Friday, 24 January 2014

How useful has a particular critical approach been in gaining a deeper understanding and appreciation of your chosen film? 

My chosen film that I have studied for this topic is David Fincher's 1999 film 'Fight Club' which had a number of critical approaches such as Freudian and Post modernism but the critical approach that was most useful to me was this idea of the crisis of masculinity. The films exposition starts with [Jack] the narrator at a self help group for men, all sat in a circle in a gym. As men they should be playing basketball in front of the american flag but instead they are discussing their feelings and massaging each other. The diegetic sound of alarm bells ringing in the background symbolise that what is happening is wrong, it goes against the status quo. Jack suffers from Insomnia, probably as a result of too much TV and a lack of meaning in his life, 'If I didn't cry, I didn't sleep'. He lives his life out of an IKEA catalogue picking out pieces of decorum; something men are stereotypically not meant to do.

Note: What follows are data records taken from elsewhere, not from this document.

(* ===== verification/Actor.v ===== *)
(** * [crates/pahoa-net/src/actor.rs]: the room's actor

    One turn of [run_with_saves]'s loop for each message: the room's handler,
    what its effects become on their way to the shards ([Dispatcher]), the
    membership updates behind it, and whether the room is dirty.  [Saver] is the
    state machine of the saves.  The text of a batch of packets (serde_json) is
    the parameter [encode]; the clock's reading is an argument; the refusals'
    log, the metrics, and the replies that only report are left out. *)

From Stdlib Require Import ZArith Lia Bool SpecFloat.
From stdpp Require Import base tactics list sets gmap strings.
From S2P Require Import Prelude PyRandom PyObj Locations Types Multidata Conn Hints Json PyValue Packets Filter.
From S2P Require Import Options Effects Room RoomOps RoomPlay Text Commands ServerCommands Say Admin.
From S2P Require Import Save RoomSave.
From S2P Require Frame Deflate Shard.

(** ** [Dispatcher] *)

(** What goes to the shards and to the journal. *)
Inductive Call `{Json} : Type :=
| Tell (conn : ConnId) (msg : Shard.ShardMsg)
| ToAll (to_ : Recipients) (msg : Frame.Outgoing) (tag : option Shard.OutTag)
| JournalCheck (record : CheckRecord)
| JournalEvent (event : JournalEvent).

Definition close_text (reason : CloseReason) : string :=
  match reason with
  | ProtocolError _ => "protocol error"
  | TooSlow => "client too slow"
  | ServerShutdown => "server shutting down"
  | Kicked => "disconnected by an administrator"
  end.

Section dispatcher.
Context `{Json} `{HashOrder} `{HText : !JsonText} `{HUni : Unicode}.
Context (encode : list ServerPacket -> list Z).

(** One effect, as the calls it makes. *)
Definition dispatched (e : Effect) : list Call :=
  match e with
  | ESend _ [] | EBroadcast _ [] => []
  | ESend to_ msgs => [Tell to_ (Shard.SSend to_ (Frame.outgoing_text (encode msgs)) (outbound_tag msgs))]
  | EBroadcast to_ msgs => [ToAll to_ (Frame.outgoing_text (encode msgs)) (outbound_tag msgs)]
  | EClose conn reason => [Tell conn (Shard.SClose conn (close_text reason))]
  | EMembership conn auth no_text slot => [Tell conn (Shard.SUpdate conn auth no_text slot)]
  | EFilter conn f => [Tell conn (Shard.SSetFilter conn f)]
  | EJournalCheck record => [JournalCheck record]
  | EJournalEvent event => [JournalEvent event]
  | EDirty | ERedundant _ _ _ | EDrop _ => []
  end.

Definition is_dirty (e : Effect) : bool := match e with EDirty => true | _ => false end.

(** ** The saves *)

Record SaveConfig : Type := mkSaveConfig { sc_store : bool; sc_compress : bool }.

(** How a save on its own thread ended: written, refused by the store, or its
    task was lost. *)
Inductive Outcome : Type := Saved | StoreFailed | TaskLost.

Record Saver : Type := mkSaver {
  sv_config : SaveConfig;
  sv_in_flight : option Snapshot;
  sv_dirty : bool
}.

Definition saver_new (config : SaveConfig) : Saver := mkSaver config None false.

Definition set_dirty (d : bool) (s : Saver) : Saver := mkSaver (sv_config s) (sv_in_flight s) d.

Definition maybe_start (room : Room) (s : Saver) : Saver :=
  if negb (sc_store (sv_config s)) then s
  else if negb (sv_dirty s) || bool_decide (is_Some (sv_in_flight s)) then s
  else mkSaver (sv_config s) (Some (snapshot room)) false.

(** [finished], once the save in flight has ended; with none in flight it waits
    for ever. *)
Definition finished (o : Outcome) (s : Saver) : option Saver :=
  match sv_in_flight s with
  | None => None
  | Some _ => Some (mkSaver (sv_config s) None (match o with StoreFailed => true | _ => sv_dirty s end))
  end.

(** [timeout(.., self.finished())]: [None] is the timeout, which leaves the save
    in flight. *)
Definition wait (w : option Outcome) (s : Saver) : Saver :=
  match w with Some o => default s (finished o s) | None => s end.

Definition flush (room : Room) (first second : option Outcome) (s : Saver) : Saver :=
  if negb (sc_store (sv_config s)) then s
  else
    let s := if bool_decide (is_Some (sv_in_flight s)) then wait first s else s in
    wait second (maybe_start room (set_dirty true s)).

(** ** A turn *)

Definition Membership : Type := bool * bool * option SlotKey.

(** The room and the turn's [Dispatcher]. *)
Record Turn : Type := mkTurn {
  t_room : Room;
  t_dirty : bool;
  t_updates : list (ConnId * Membership);
  t_calls : list Call
}.

Definition W (A : Type) : Type := Turn -> result Stop (A * Turn).

#[global] Instance W_ret : MRet W := fun A a t => Ok (a, t).
#[global] Instance W_bind : MBind W := fun A B k m t =>
  match m t with Ok (a, t) => k a t | Err s => Err s end.

(** A handler of the room, its effects dispatched as they come. *)
Definition in_room {A} (m : M A) : W A := fun t =>
  match m (t_room t) with
  | Ok (a, r, es) => Ok (a, mkTurn r (t_dirty t || existsb is_dirty es) (t_updates t)
                               (t_calls t ++ (es ≫= dispatched)))
  | Err s => Err s
  end.

Definition call (c : Call) : W unit := fun t =>
  Ok (tt, mkTurn (t_room t) (t_dirty t) (t_updates t) (t_calls t ++ [c])).

Definition tell (conn : ConnId) (msg : Shard.ShardMsg) : W unit := call (Tell conn msg).

Definition modify_room (f : Room -> Room) : W unit := fun t =>
  Ok (tt, mkTurn (f (t_room t)) (t_dirty t) (t_updates t) (t_calls t)).

Definition room : W Room := fun t => Ok (t_room t, t).

(** The membership of a client, as [push_membership] reports it. *)
Definition membership_of (c : Client) : Membership :=
  (c_auth c, c_no_text c, if c_auth c then Some (c_team c, c_slot c) else None).

Definition push_membership (conn : ConnId) : W unit := fun t =>
  Ok (tt, mkTurn (t_room t) (t_dirty t)
            (match r_clients (t_room t) !! conn with
             | Some c => t_updates t ++ [(conn, membership_of c)]
             | None => t_updates t
             end) (t_calls t)).

Fixpoint for_each {A} (l : list A) (body : A -> W unit) : W unit :=
  match l with [] => mret tt | a :: l => _ ← body a; for_each l body end.

(** ** The messages *)

(** The rules of a request are its [Filter]. *)
Inductive FilterEdit : Type :=
| FRead
| FReplace (rules : Filter)
| FMerge (rules : Filter)
| FRemove (matchers : Filter)
| FClear.

Inductive FilterReply : Type :=
| FOk (rules : option Value) (effective : Value) (inherited : bool) (removed : nat)
| UnknownSlot
| FRefused (e : FilterError).

Inductive ActorMsg : Type :=
| AConnected (conn : ConnId) (deflate : option Z) (budget : nat) (feed : FeedPolicy)
| APackets (conn : ConnId) (packets : list ClientPacket)
| ADecodeFailed (conn : ConnId)
| ADisconnected (conn : ConnId) (reason : string)
| ALive | AStatus | ATracker
| AAdmin (command : AdminCommand)
| ASetSlotPassword (slot : Z) (password : option string)
| AFilter (slot : option Z) (edit : FilterEdit)
| AShutdown.

(** How an arm of the [match] ends, with its reply. *)
Inductive Reply : Type :=
| RNone
| ROutcome (o : AdminOutcome)
| RKnown (known : bool)
| RFilter (reply : FilterReply).

Inductive Flow : Type := Through | Continue | Break.

(** *** [SetSlotPassword] *)

Definition set_slot_passwords (x : gmap Z string) (o : RoomOptions) : RoomOptions :=
  mkRoomOptions (password o) (Some x) (server_password o) (hint_cost o) (location_check_points o)
    (release_mode o) (collect_mode o) (remaining_mode o) (countdown_mode o) (item_cheat o)
    (compatibility o) (tags o).

Definition set_slot_password (now : f64) (slot : Z) (password_ : option string) : W Reply :=
  r ← room;
  if negb (bool_decide (is_Some (slot_info (r_data r) !! slot))) then mret (RKnown false)
  else
    match slot_passwords (r_options r) with
    | Some passwords =>
        let passwords := match password_ with
                         | Some p => <[slot := p]> passwords
                         | None => delete slot passwords
                         end in
        _ ← modify_room (fun r => set_options (set_slot_passwords passwords (r_options r)) r);
        _ ← call (JournalEvent (JSlotPasswordChanged now slot (bool_decide (is_Some password_))));
        mret (RKnown true)
    | None => mret (RKnown false)
    end.

(** *** [Filter] *)

(** The rules afterwards, whether they are stored (and as what), and how many a
    removal took. *)
Definition edited (edit : FilterEdit) (existing : option Filter)
    : result FilterError (option (option Filter) * nat) :=
  let current := default [] existing in
  match edit with
  | FRead => Ok (None, 0%nat)
  | FReplace rules => Ok (Some (Some rules), 0%nat)
  | FMerge rules =>
      let '(merged, fits) := merge_rules current rules in
      match fits with Err e => Err e | Ok _ => Ok (Some (Some merged), 0%nat) end
  | FRemove matchers =>
      let '(kept, removed) := remove_rules current matchers in Ok (Some (Some kept), removed)
  | FClear => Ok (Some None, 0%nat)
  end.

Definition edit_filter (key : option SlotKey) (edit : FilterEdit) : W (Flow * FilterReply * bool) :=
  r ← room;
  let existing := filter_of r key in
  match edited edit existing with
  | Err e => mret (Continue, FRefused e, false)
  | Ok (next, removed) =>
      let own := match next with Some value => value | None => existing end in
      _ ← (match next with Some value => in_room (RoomPlay.set_filter key value) | None => mret tt end);
      r ← room;
      let inherited := bool_decide (is_Some key) && negb (bool_decide (is_Some own)) in
      let effective := if inherited then default [] (filter_of r None) else default [] own in
      mret (Through, FOk (filter_to_json <$> own) (filter_to_json effective) inherited removed,
            bool_decide (is_Some next))
  end.

(** The arm: the last component is whether it set [saver.dirty] itself. *)
Definition on_filter (slot : option Z) (edit : FilterEdit) : W (Flow * FilterReply * bool) :=
  r ← room;
  match slot with
  | Some n =>
      if negb (bool_decide (is_Some (slot_info (r_data r) !! n))) then mret (Continue, UnknownSlot, false)
      else edit_filter (Some (ONLY_TEAM, n)) edit
  | None => edit_filter None edit
  end.

(** *** The [match] *)

Definition on_msg (now : f64) (msg : ActorMsg) : W (Flow * Reply * bool) :=
  match msg with
  | AConnected conn deflate budget feed =>
      _ ← tell conn (Shard.SAdd conn deflate budget (bool_decide (feed = Scoped)));
      _ ← in_room (on_connect_with_feed conn feed);
      _ ← push_membership conn;
      mret (Through, RNone, false)
  | APackets conn packets =>
      _ ← for_each packets (fun packet => in_room (handle conn packet));
      _ ← push_membership conn;
      mret (Through, RNone, false)
  | ADecodeFailed conn =>
      _ ← in_room (on_disconnect conn "protocol error");
      _ ← tell conn (Shard.SClose conn "protocol error");
      _ ← tell conn (Shard.SRemove conn);
      mret (Through, RNone, false)
  | ADisconnected conn reason =>
      _ ← in_room (on_disconnect conn reason);
      _ ← tell conn (Shard.SRemove conn);
      mret (Through, RNone, false)
  | ALive | AStatus | ATracker => mret (Through, RNone, false)
  | AAdmin command =>
      outcome ← in_room (admin command);
      mret (Through, ROutcome outcome, false)
  | ASetSlotPassword slot password_ =>
      reply ← set_slot_password now slot password_;
      mret (Through, reply, false)
  | AFilter slot edit =>
      x ← on_filter slot edit;
      let '(flow, reply, dirty) := x in mret (flow, RFilter reply, dirty)
  | AShutdown =>
      _ ← in_room shutdown;
      mret (Break, RNone, false)
  end.

(** ** The loop *)

Record Actor : Type := mkActor { a_room : Room; a_saver : Saver }.

Definition begin (r : Room) : Turn := mkTurn r false [] [].

(** One message: whether the loop goes on, the reply and the calls. *)
Definition turn (now : f64) (msg : ActorMsg) (a : Actor) : result Stop (Actor * Flow * Reply * list Call) :=
  match (_ ← in_room (tick now); on_msg now msg) (begin (a_room a)) with
  | Err s => Err s
  | Ok ((flow, reply, dirty), t) =>
      let noted := set_dirty (sv_dirty (a_saver a) || dirty) (a_saver a) in
      let saver := match flow with
                   | Continue => noted
                   | _ => set_dirty (sv_dirty noted || t_dirty t) noted
                   end in
      let updates := match flow with
                     | Through => (fun u => Tell u.1 (Shard.SUpdate u.1 u.2.1.1 u.2.1.2 u.2.2)) <$> t_updates t
                     | _ => []
                     end in
      Ok (mkActor (t_room t) saver, flow, reply, t_calls t ++ updates)
  end.

(** The room's own timer. *)
Definition on_tick (now : f64) (a : Actor) : result Stop (Actor * list Call) :=
  match in_room (tick now) (begin (a_room a)) with
  | Err s => Err s
  | Ok (_, t) => Ok (mkActor (t_room t) (set_dirty (sv_dirty (a_saver a) || t_dirty t) (a_saver a)), t_calls t)
  end.

(** The timer of the saves. *)
Definition on_save_timer (a : Actor) : Actor := mkActor (a_room a) (maybe_start (a_room a) (a_saver a)).
End dispatcher.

When his house blows up after meeting Tyler, it is argued that this was the best thing to happen to him. 'It's only when we've lost everything, that we are free to be anything'. Marla (anagram for alarm) flips this idea of a feminine masculine on its head, Jack appears to not be interested in her but his alter ego Tyler is interested in her sexually. A more freudian approach of the id and the ego is applied here. This would make him more masculine because he does not admit his feelings (like women often do) and only desires her sexually. To counteract their growing feminine sides they start a fight club to reclaim their masculinity.